Is The Cost Of Robotic Surgery Justified?
Robotic prostate surgery is often favored as the next big thing in prostate cancer treatment, but its value is repeatedly called into question. Do the benefits of robotic prostatectomy surgery outweigh the expense? How much more expensive is robotic surgery? In the delicate world of prostate cancer and saving lives, at what point does price matter?
Dr. David Samadi, innovator of the Samadi Modified Advanced Robotic Technique (SMART) surgery shared why the more than 4,000 successful robotic prostatectomy surgeries he's performed are worth every penny. How many pennies? FDA approved in 2000, the da Vinci Surgical System has a reported price tag between $1.5 and $2.5 million per machine.
A recent comparison of prostate removal via robotic and traditional surgery found robotic surgery tacks about $1,500 onto the bill per patient. The same researchers at the Mayo Clinic in Rochester, Minnesota reported that robotic surgery patients had fewer post-operative complications and hospital stays half those of their traditional surgery counterparts.
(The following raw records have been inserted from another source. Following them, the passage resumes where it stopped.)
(** * synthaser.figure: SVG figures of synthase domain architectures

    A shallow embedding of [synthaser/figure.py] (class [Figure] and the two
    module-level helpers [_validate_colour] and [wrap_fasta]) together with
    the properties its specification states about it.

    Conventions of the embedding:
    - a Python [str] is a [string]; a Python [int] is a [Z]; a Python [float]
      is an IEEE-754 binary64 value, represented by [spec_float] with the
      operations of the standard library's executable specification
      ([SpecFloat], precision 53, exponent bound 1024);
    - a function that may raise returns a [result]; the exception carries the
      message the source gives it;
    - a method that mutates the [Figure] takes the figure and returns the
      mutated figure together with its outcome;
    - an argument that defaults to [None] is an [option];
    - a [dict] used as a map is a [gmap]; a [dict] that is iterated is taken
      in its iteration order, as an association list. *)

From Stdlib Require Import ZArith String Ascii List Bool Lia DecimalString.
From Stdlib Require Import Floats.SpecFloat.
From stdpp Require Import base option list gmap strings sorting.

Local Open Scope Z_scope.

(** ** Exceptions and results *)

Inductive exn :=
| TypeError (msg : string)
| KeyError (msg : string)
| ValueError (msg : string)
| ZeroDivisionError (msg : string)
| OverflowError (msg : string)
| AttributeError (msg : string).

Inductive result (A : Type) :=
| Ok (a : A)
| Raise (e : exn).
Arguments Ok {A} a.
Arguments Raise {A} e.

Global Instance result_ret : MRet result := fun A a => Ok a.
Global Instance result_bind : MBind result := fun A B k m =>
  match m with
  | Ok a => k a
  | Raise e => Raise e
  end.
Global Instance result_fmap : FMap result := fun A B g m =>
  match m with
  | Ok a => Ok (g a)
  | Raise e => Raise e
  end.

Definition raises {A} (m : result A) : Prop := exists e, m = Raise e.

(** ** Text helpers *)

(** The double quote and the line feed, as one-character strings. *)
Definition dquote : string := String "034"%char EmptyString.
Definition newline : string := String "010"%char EmptyString.

(** [str(n)] for an [int]. *)
Definition str_int (n : Z) : string := NilZero.string_of_int (Z.to_int n).

(** [sep.join(parts)]. *)
Definition join (sep : string) (parts : list string) : string :=
  String.concat sep parts.

(** [len(s)]. *)
Definition len (s : string) : Z := Z.of_nat (String.length s).

(** ** Python numbers: [int] and binary64 [float] *)

Module Float.

Definition prec : Z := 53.
Definition emax : Z := 1024.

Definition mul : spec_float -> spec_float -> spec_float := SFmul prec emax.
Definition add : spec_float -> spec_float -> spec_float := SFadd prec emax.
Definition sub : spec_float -> spec_float -> spec_float := SFsub prec emax.

(** An integer as an unrounded significand with exponent 0. *)
Definition exact (z : Z) : spec_float :=
  match z with
  | Z0 => S754_zero false
  | Zpos p => S754_finite false p 0
  | Zneg p => S754_finite true p 0
  end.

(** [float(z)]: the nearest binary64 value, [OverflowError] beyond the
    range. *)
Definition of_int (z : Z) : result spec_float :=
  match binary_normalize prec emax z 0 false with
  | S754_infinity _ => Raise (OverflowError "int too large to convert to float")
  | x => Ok x
  end.

(** [a / b] on two [int]s: the correctly rounded quotient. *)
Definition int_truediv (a b : Z) : result spec_float :=
  if decide (b = 0) then Raise (ZeroDivisionError "division by zero")
  else match SFdiv prec emax (exact a) (exact b) with
       | S754_infinity _ =>
           Raise (OverflowError "integer division result too large for a float")
       | x => Ok x
       end.

(** [x / y] on two [float]s. *)
Definition truediv (x y : spec_float) : result spec_float :=
  match y with
  | S754_zero _ => Raise (ZeroDivisionError "float division by zero")
  | _ => Ok (SFdiv prec emax x y)
  end.

(** [int(x)]: truncation towards zero. *)
Definition to_int (x : spec_float) : result Z :=
  match x with
  | S754_zero _ => Ok 0
  | S754_finite s m e => Ok (cond_Zopp s (Z.shiftl (Zpos m) e))
  | S754_infinity _ =>
      Raise (OverflowError "cannot convert float infinity to integer")
  | S754_nan => Raise (ValueError "cannot convert float NaN to integer")
  end.

(** [math.floor(x)]: rounding towards minus infinity. *)
Definition floor (x : spec_float) : result Z :=
  match x with
  | S754_zero _ => Ok 0
  | S754_finite s m e => Ok (Z.shiftl (cond_Zopp s (Zpos m)) e)
  | S754_infinity _ =>
      Raise (OverflowError "cannot convert float infinity to integer")
  | S754_nan => Raise (ValueError "cannot convert float NaN to integer")
  end.

(** The literal [0.9], that is [0x1.ccccccccccccdp-1]. *)
Definition lit_0_9 : spec_float := S754_finite false 8106479329266893 (-53).

End Float.

(** A number as Python has it at run time. *)
Inductive number :=
| Int (z : Z)
| Float (x : spec_float).

Module Number.

Definition to_float (n : number) : result spec_float :=
  match n with
  | Int z => Float.of_int z
  | Float x => Ok x
  end.

(** A binary operator that stays in [int] on two [int]s and otherwise
    converts both sides to [float]. *)
Definition arith (fz : Z -> Z -> Z) (ff : spec_float -> spec_float -> spec_float)
    (a b : number) : result number :=
  match a, b with
  | Int x, Int y => Ok (Int (fz x y))
  | _, _ => x ← to_float a; y ← to_float b; Ok (Float (ff x y))
  end.

Definition mul : number -> number -> result number := arith Z.mul Float.mul.
Definition add : number -> number -> result number := arith Z.add Float.add.
Definition sub : number -> number -> result number := arith Z.sub Float.sub.

(** [a / b]: always a [float]. *)
Definition truediv (a b : number) : result number :=
  match a, b with
  | Int x, Int y => Float <$> Float.int_truediv x y
  | _, _ => x ← to_float a; y ← to_float b; Float <$> Float.truediv x y
  end.

End Number.

(** ** Data model ([synthaser.models]) *)

(** Modelled from the spec: the class [Domain] of [synthaser.models] is not
    part of [figure.py]; the spec gives a domain annotation a type label and
    integer start and end positions. *)
Module Domain.
Record t := mk { type : string; start : Z; end_ : Z }.
End Domain.

(** Modelled from the spec: the class [Synthase] of [synthaser.models] is not
    part of [figure.py]; the spec gives an entity a header, a sequence (which
    may be empty) and an ordered sequence of domain annotations, and derives
    its sequence length from the sequence. [architecture] is the hyphen
    separated string of domain type labels shown in the docstring of
    [generate_synthase_polygon] (["synthase, 100aa, KS-AT"]). *)
Module Synthase.
Record t := mk { header : string; sequence : string; domains : list Domain.t }.

Definition sequence_length (s : t) : Z := len (sequence s).

Definition architecture (s : t) : string :=
  join "-" (map Domain.type (domains s)).
End Synthase.

(** Modelled from the spec: the classification labels [type] and [subtype] of
    a synthase are derived by code outside [figure.py]; [figure.py] only
    reads the two attributes, so they are taken as an interface. *)
Class Classification := {
  type : Synthase.t -> string;
  subtype : Synthase.t -> string
}.

Record Figure := {
  synthases : list Synthase.t;
  colours : gmap string string
}.

(** The colour scheme as the class body lists it. *)
Definition default_colours_items : list (string * string) :=
  [ ("ACP", "#084BC6"); ("KS", "#08B208"); ("SAT", "#808080");
    ("KR", "#089E4B"); ("MT", "#00ff00"); ("ER", "#089E85");
    ("AT", "#DC0404"); ("DH", "#B45F04"); ("PT", "#999900");
    ("TE", "#750072"); ("TR", "#9933ff"); ("T", "#084BC6");
    ("R", "#9933ff"); ("C", "#393989"); ("A", "#56157F") ]%string.

Definition default_colours : gmap string string :=
  list_to_map default_colours_items.

(** ** Regular expressions, as far as [_validate_colour] needs them *)

Inductive regex :=
| Bol                                   (* ^ *)
| Eol                                   (* $ *)
| Lit (c : ascii)
| CharClass (ranges : list (ascii * ascii)) (* [a-bc-d...] *)
| Seq (r1 r2 : regex)
| Alt (r1 r2 : regex)
| Rep (r : regex) (n : nat).            (* r{n} *)

Definition in_range (c : ascii) (range : ascii * ascii) : bool :=
  (N_of_ascii (fst range) <=? N_of_ascii c)%N && (N_of_ascii c <=? N_of_ascii (snd range))%N.

Definition in_class (ranges : list (ascii * ascii)) (c : ascii) : bool :=
  existsb (in_range c) ranges.

(** Backtracking matcher. [at_start] tells whether the current position is the
    beginning of the subject, [s] is the rest of the subject and [k] the
    continuation. Without flags, [^] matches only at the beginning and [$]
    matches at the end and just before a line feed that ends the subject. *)
Fixpoint matches (r : regex) (at_start : bool) (s : list ascii)
    (k : bool -> list ascii -> bool) : bool :=
  match r with
  | Bol => at_start && k at_start s
  | Eol =>
      match s with
      | [] => k at_start s
      | [c] => if decide (c = "010"%char) then k at_start s else false
      | _ => false
      end
  | Lit c =>
      match s with
      | c' :: s' => if decide (c' = c) then k false s' else false
      | [] => false
      end
  | CharClass ranges =>
      match s with
      | c' :: s' => in_class ranges c' && k false s'
      | [] => false
      end
  | Seq r1 r2 => matches r1 at_start s (fun b s' => matches r2 b s' k)
  | Alt r1 r2 => matches r1 at_start s k || matches r2 at_start s k
  | Rep r' n =>
      (fix rep (n : nat) (b : bool) (s : list ascii) : bool :=
         match n with
         | O => k b s
         | S n' => matches r' b s (fun b' s' => rep n' b' s')
         end) n at_start s
  end.

(** [pattern.search(s)]: a match starting at any position. *)
Fixpoint search_from (r : regex) (at_start : bool) (s : list ascii) : bool :=
  matches r at_start s (fun _ _ => true) ||
  match s with
  | [] => false
  | _ :: s' => search_from r false s'
  end.

Definition search (r : regex) (s : string) : bool :=
  search_from r true (list_ascii_of_string s).

(** [[A-Fa-f0-9]] *)
Definition hex_class : regex :=
  CharClass [("A", "F"); ("a", "f"); ("0", "9")]%char.

(** [^#([A-Fa-f0-9]{6}|[A-Fa-f0-9]{3})$] *)
Definition hex_regex : regex :=
  Seq Bol (Seq (Lit "#") (Seq (Alt (Rep hex_class 6) (Rep hex_class 3)) Eol)).

Definition _validate_colour (colour : string) : bool :=
  if search hex_regex colour then true else false.

(** ** [Figure.__init__] and [Figure.set_colours] *)

(** The body of the [for] loop of [set_colours], over the items of the
    override dictionary in iteration order. An exception leaves the entries
    written so far in place. *)
Fixpoint set_colours_loop (registry : gmap string string)
    (items : list (string * string)) : gmap string string * result unit :=
  match items with
  | [] => (registry, Ok tt)
  | (key, value) :: rest =>
      match registry !! key with
      | None => (registry, Raise (KeyError ("Invalid domain '" +:+ key +:+ "'")))
      | Some _ =>
          if negb (_validate_colour value)
          then (registry, Raise (ValueError ("'" +:+ key +:+ "' is not a valid hex code")))
          else set_colours_loop (<[key := value]> registry) rest
      end
  end.

Definition set_colours (f : Figure) (overrides : list (string * string))
    : Figure * result unit :=
  let '(registry, outcome) := set_colours_loop (colours f) overrides in
  ({| synthases := synthases f; colours := registry |}, outcome).

(** [Figure(synthases=None, colours=None)]. A constructor that raises
    yields no object. *)
Definition Figure_init (synthases0 : option (list Synthase.t))
    (colours0 : option (list (string * string))) : result Figure :=
  let self := {| synthases := default [] synthases0; colours := default_colours |} in
  match colours0 with
  | None | Some [] => Ok self
  | Some overrides =>
      match set_colours self overrides with
      | (self', Ok _) => Ok self'
      | (_, Raise e) => Raise e
      end
  end.

(** ** [Figure.__getitem__] and [Figure.add_query_sequences] *)

(** The loop of [__getitem__]: the first synthase with the header [key]. *)
Fixpoint getitem_loop (l : list Synthase.t) (key : string) : result Synthase.t :=
  match l with
  | [] => Raise (KeyError ("No synthase with header '" +:+ key +:+ "'"))
  | synthase :: rest =>
      if decide (Synthase.header synthase = key) then Ok synthase
      else getitem_loop rest key
  end.

(** [self[key]] *)
Definition Figure_getitem (f : Figure) (key : string) : result Synthase.t :=
  getitem_loop (synthases f) key.

(** [self[key].sequence = sequence], once [self[key]] has returned: the
    synthase it returns is changed in place and keeps its position in the
    list. The synthases of a figure are taken to be distinct objects. *)
Fixpoint setitem_sequence (l : list Synthase.t) (key sequence : string)
    : list Synthase.t :=
  match l with
  | [] => []
  | synthase :: rest =>
      if decide (Synthase.header synthase = key)
      then Synthase.mk (Synthase.header synthase) sequence (Synthase.domains synthase)
             :: rest
      else synthase :: setitem_sequence rest key sequence
  end.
SMART surgeon, Dr. Samadi shares his two cents on what that $1500 buys his prostate cancer patients:
Q. Is robotic prostate surgery really better?
Dr. Samadi: I firmly believe it is. I have the unique birds eye view of all three prostate removal procedures – traditional surgery, laparoscopic surgery, and robotic surgery. Robotic prostatectomy surgery is better for the surgeon and the patient.
Q. How is robotic prostatectomy better for the patient?
Dr. Samadi: Shorter hospital stays, less blood loss, faster recovery, and ultimately a better quality of life. The majority of men with prostate cancer are active and otherwise healthy. They choose robotic surgery to get rid of the cancer and go on enjoying life. To them that means remaining sexually active and continent, plain and simple. Robotic surgery delivers that and more.
Q. What are the benefits of robotic surgery to the surgeon?
Dr. Samadi: Procedure drives outcome; the benefits to the patient are the direct result of how the surgery is performed in both technique and surgeon experience. The robot has a 3D high-def monitor and extreme dexterity so I can guide the tiny surgical instruments in any direction. We use only five small incisions, so the surgical field has very little blood. Some of the physical strain of standing and bending over the patient for hours is alleviated with the seated console. The focus becomes entirely about the patient and the delicate components of the prostate.
Q. So all it takes is a fancy robot?
Dr. Samadi: Some institutions would like patients to believe that but, no the robot is merely an extension of the surgeon. Each time I praise the robot I have to give credit to its predecessors. My success comes from the time I spent perfecting open and laparoscopic prostate removal surgeries, plus my robotic experience and dedicated surgical team. Each of those things is folded into my SMART surgery. It's like choosing a driver and a pit crew. Just because you have the best car on the track doesn't mean you'll win the race.
Q. What about the cost?
Dr. Samadi: I'd say $1,500 is a small price to pay for urinary control, sexual potency, and life. I know my patients and their families agree. So on an individual level, for less than the cost of a new laptop, men receive immeasurable return. On a broad level, the long-term cost savings has tremendous impact on hospitalization costs and the U.S. healthcare system. It's difficult for studies to link nationwide reductions in readmission, follow-up procedures, and ongoing medical care to a specific procedure. But for 12 years robotic prostatectomy surgery has undoubtedly impacted those numbers for the better.
While critics espouse the bias of robotic surgeons, Dr. Samadi is perhaps better credentialed to comment on the surgical value of the robot than some. In partnership, Dr. Samadi performed the very first da Vinci robotic prostatectomy surgeries in the world. His dedication to perfecting the procedure continues today as his SMART surgery is taught worldwide for continued improvement in patient results and global healthcare.
Dr. David Samadi is Vice Chairman, Department of Urology and Chief of Robotics and Minimally Invasive Surgery at The Mount Sinai Medical Center in New York where he performs each robotic prostatectomy himself, from start to finish.